Антиарх присел на лавку, отлил из кувшина, пригубил.
Калда.
…Холодная, вкусная. На вине и пряностях не экономили, разве что на мёде… Воду, которой разбавили напиток, можно было бы взять похолоднее.
Ну-ну…
…Неплохое угощение, дешевая посуда, странное приглашение. Но страха не было. Наоборот, дело, о котором он мечтал столько лет, ради которого перенес столько невзгод и, несмотря на смертельную опасность, вернулся в Рим, кажется, сдвинулось с мертвой точки.

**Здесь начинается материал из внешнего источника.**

(** Every level of an explicit list is 0 or 1. *)
Ltac all_bits :=
  repeat (apply List.Forall_cons; [(by left) || (by right)|]);
  apply List.Forall_nil.

Lemma read_twos_complement_witness :
  read (initial (1 :: 0 :: bits_7FFFFF ++ [1]) []) =
  Some (8388607, initial [1] [], read_trace (initial [] []) [1] bits_7FFFFF).
Proof.
  destruct read_twos_complement as [H _].
  destruct (H (initial (1 :: 0 :: bits_7FFFFF ++ [1]) []) [1] bits_7FFFFF [1])
    as [Hread _].
  - reflexivity.
  - repeat constructor. unfold busy_level. lia.
  - reflexivity.
  - unfold bits_7FFFFF. cbn [replicate]. all_bits.
  - exact Hread.
Defined.

(** C7: when every sampled level is 0 or 1, the value [read] returns lies
    between -2^23 and 2^23 - 1. *)
Theorem read_in_signed_24_range (w w' : World) (v : Z) (tr : trace) :
  Forall is_bit (pin_script w) ->
  read w = Some (v, w', tr) ->
  - 2 ^ 23 <= v <= 2 ^ 23 - 1.
Proof.
  intros Hbits Hread.
  apply read_inv in Hread
    as (busy & levels & rest & Hscript & _ & Hlen & -> & _ & _).
  rewrite Hscript in Hbits.
  apply Forall_app in Hbits as [_ Hbits].
  apply Forall_cons in Hbits as [_ Hbits].
  apply Forall_app in Hbits as [Hbits _].
  destruct (decode_bits levels Hlen Hbits) as (-> & Hpat & Hrange).
  rewrite <- Hpat. by apply twos_complement_24_range.
Qed.

Lemma read_in_signed_24_range_witness :
  - 2 ^ 23 <= -8388608 <= 2 ^ 23 - 1.
Proof.
  apply (read_in_signed_24_range
           (initial (0 :: 1 :: replicate 23 0) []) (initial [] []) (-8388608)
           (read_trace (initial [] []) [] (1 :: replicate 23 0))).
  - cbn [initial pin_script replicate]. all_bits.
  - vm_compute. reflexivity.
Defined.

Он попытался припомнить, в чей дом его привели.
Напрягаться было ни к чему – он уже бывал в этом доме. Принадлежал он префекту города Публию Ацилию Аттиану, нынешнему сенатору и бывшему воспитателю безбожного, достойного самого нижнего ада Адриана.
…Аттиан без надобности с плебеями не разговаривает, тем более с беглыми легионерами, сбежавшими гладиаторами и всякими другими «хорошими» людьми.
Страха по-прежнему не было.
Антиарх устроился поудобнее и закрыл глаза. Как учил Елксей, в трудную минуту не грех воспользоваться вещим сном. Наставник называл такого рода отрешение сулонгом. Это состоянии при умелом его использовании укрепляет дух, придает телу мужественность и распахивает двери в будущее.
Он погрузился в сумерки, переполненные мерцающими тенями…
– …Я смотрю, ты спокоен, Антиарх, как может быть спокоен римский гражданин, исполнивший долг и обзаведшийся кучей наследников.
Сердце у старика екнуло.
Старик приоткрыл глаза – да, это был он, прежний префект города, охотившийся на него в каком?.. – дай Христ вспомнить, в каком году?
– Сказать по правде, господин, я себя именно так и чувствую, кроме одной малости. Деньжонок маловато, а так – хвала богам!
– Рад за тебя, – ответил Аттиан. – Ты еще вполне бодрый старикашка.